YOUR OBJECTIVE
Each line that contains "TokenKind" needs to be copied from the listing.

....

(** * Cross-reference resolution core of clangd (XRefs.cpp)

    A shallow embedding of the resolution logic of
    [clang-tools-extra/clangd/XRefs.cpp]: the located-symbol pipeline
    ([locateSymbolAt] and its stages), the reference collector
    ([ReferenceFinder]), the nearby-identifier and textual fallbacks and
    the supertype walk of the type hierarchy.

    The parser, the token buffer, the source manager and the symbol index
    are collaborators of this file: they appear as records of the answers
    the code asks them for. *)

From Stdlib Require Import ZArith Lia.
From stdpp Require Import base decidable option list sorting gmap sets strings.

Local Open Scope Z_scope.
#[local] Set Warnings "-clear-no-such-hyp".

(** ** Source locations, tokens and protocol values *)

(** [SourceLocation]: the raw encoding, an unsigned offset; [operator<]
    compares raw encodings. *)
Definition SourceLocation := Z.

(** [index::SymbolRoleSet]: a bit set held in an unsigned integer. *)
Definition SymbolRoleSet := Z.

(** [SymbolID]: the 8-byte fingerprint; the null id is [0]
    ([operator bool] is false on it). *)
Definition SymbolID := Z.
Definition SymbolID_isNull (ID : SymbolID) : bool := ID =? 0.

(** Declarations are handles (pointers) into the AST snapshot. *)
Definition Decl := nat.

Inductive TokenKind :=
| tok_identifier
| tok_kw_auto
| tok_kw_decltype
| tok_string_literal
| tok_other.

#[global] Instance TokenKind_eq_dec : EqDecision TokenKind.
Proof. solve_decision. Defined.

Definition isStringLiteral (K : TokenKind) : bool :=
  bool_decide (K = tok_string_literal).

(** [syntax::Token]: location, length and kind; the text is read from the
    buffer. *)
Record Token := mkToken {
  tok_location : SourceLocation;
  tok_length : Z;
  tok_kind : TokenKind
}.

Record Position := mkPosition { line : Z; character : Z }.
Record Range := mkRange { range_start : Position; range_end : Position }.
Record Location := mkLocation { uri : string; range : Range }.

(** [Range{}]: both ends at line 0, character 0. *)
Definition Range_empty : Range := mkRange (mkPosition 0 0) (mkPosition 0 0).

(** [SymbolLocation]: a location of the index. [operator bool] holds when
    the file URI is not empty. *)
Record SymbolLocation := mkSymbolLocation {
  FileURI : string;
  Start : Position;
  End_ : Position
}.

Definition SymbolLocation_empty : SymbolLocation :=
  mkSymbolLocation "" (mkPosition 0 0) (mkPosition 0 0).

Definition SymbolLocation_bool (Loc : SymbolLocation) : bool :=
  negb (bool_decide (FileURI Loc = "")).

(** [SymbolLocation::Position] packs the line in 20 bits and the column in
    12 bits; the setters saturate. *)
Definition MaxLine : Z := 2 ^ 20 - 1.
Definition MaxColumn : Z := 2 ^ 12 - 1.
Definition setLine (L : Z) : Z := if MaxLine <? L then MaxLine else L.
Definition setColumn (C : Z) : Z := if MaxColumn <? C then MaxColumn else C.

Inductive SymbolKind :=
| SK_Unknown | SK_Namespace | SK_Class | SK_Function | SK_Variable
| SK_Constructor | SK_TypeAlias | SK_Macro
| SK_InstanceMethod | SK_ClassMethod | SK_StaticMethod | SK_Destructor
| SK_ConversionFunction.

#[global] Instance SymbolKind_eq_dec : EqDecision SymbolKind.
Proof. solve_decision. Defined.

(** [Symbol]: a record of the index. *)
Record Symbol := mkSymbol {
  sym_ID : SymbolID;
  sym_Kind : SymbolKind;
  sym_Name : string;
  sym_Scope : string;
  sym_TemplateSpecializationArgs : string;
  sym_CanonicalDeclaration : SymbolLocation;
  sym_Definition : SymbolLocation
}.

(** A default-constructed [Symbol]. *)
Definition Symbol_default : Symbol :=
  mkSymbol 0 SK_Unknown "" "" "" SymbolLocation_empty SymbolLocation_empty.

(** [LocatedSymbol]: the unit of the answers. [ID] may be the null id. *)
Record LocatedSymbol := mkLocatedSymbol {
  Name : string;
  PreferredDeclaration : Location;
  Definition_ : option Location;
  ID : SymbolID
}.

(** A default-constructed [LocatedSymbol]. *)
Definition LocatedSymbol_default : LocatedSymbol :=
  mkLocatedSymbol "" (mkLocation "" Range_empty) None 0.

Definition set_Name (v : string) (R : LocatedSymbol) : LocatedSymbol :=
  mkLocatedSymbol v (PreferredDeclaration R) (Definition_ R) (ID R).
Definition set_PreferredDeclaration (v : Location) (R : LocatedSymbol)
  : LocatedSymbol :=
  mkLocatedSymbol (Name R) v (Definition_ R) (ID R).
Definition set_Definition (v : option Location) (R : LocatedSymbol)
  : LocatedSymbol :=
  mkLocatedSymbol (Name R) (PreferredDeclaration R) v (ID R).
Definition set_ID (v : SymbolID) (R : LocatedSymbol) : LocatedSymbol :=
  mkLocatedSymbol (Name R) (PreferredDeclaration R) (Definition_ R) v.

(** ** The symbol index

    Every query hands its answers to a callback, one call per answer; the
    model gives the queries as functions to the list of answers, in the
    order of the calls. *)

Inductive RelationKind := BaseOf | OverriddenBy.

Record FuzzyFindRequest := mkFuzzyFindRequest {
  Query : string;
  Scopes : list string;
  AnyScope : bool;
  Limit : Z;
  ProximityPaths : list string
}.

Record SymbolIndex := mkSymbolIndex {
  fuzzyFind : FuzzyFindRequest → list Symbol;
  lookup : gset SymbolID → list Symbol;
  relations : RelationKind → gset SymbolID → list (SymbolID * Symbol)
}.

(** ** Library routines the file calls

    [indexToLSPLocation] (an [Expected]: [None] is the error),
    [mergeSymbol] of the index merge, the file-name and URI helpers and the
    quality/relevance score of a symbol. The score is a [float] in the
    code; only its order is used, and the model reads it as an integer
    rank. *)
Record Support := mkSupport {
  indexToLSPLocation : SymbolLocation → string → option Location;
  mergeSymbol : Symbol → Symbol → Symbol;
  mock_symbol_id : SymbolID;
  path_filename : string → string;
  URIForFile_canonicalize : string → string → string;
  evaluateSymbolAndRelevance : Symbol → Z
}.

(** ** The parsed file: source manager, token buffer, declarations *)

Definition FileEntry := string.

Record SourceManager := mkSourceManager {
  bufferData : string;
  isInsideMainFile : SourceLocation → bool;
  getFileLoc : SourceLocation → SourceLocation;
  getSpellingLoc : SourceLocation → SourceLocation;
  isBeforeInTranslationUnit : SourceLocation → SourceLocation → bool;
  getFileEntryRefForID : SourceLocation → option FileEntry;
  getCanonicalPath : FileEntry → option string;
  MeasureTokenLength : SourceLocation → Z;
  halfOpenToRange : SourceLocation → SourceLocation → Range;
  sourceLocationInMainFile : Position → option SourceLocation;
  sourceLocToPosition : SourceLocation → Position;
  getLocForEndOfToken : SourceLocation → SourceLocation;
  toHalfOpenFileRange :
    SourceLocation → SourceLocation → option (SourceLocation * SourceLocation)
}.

....

FINAL ANSWER
Inductive TokenKind :=
#[global] Instance TokenKind_eq_dec : EqDecision TokenKind.
Definition isStringLiteral (K : TokenKind) : bool :=
  tok_kind : TokenKind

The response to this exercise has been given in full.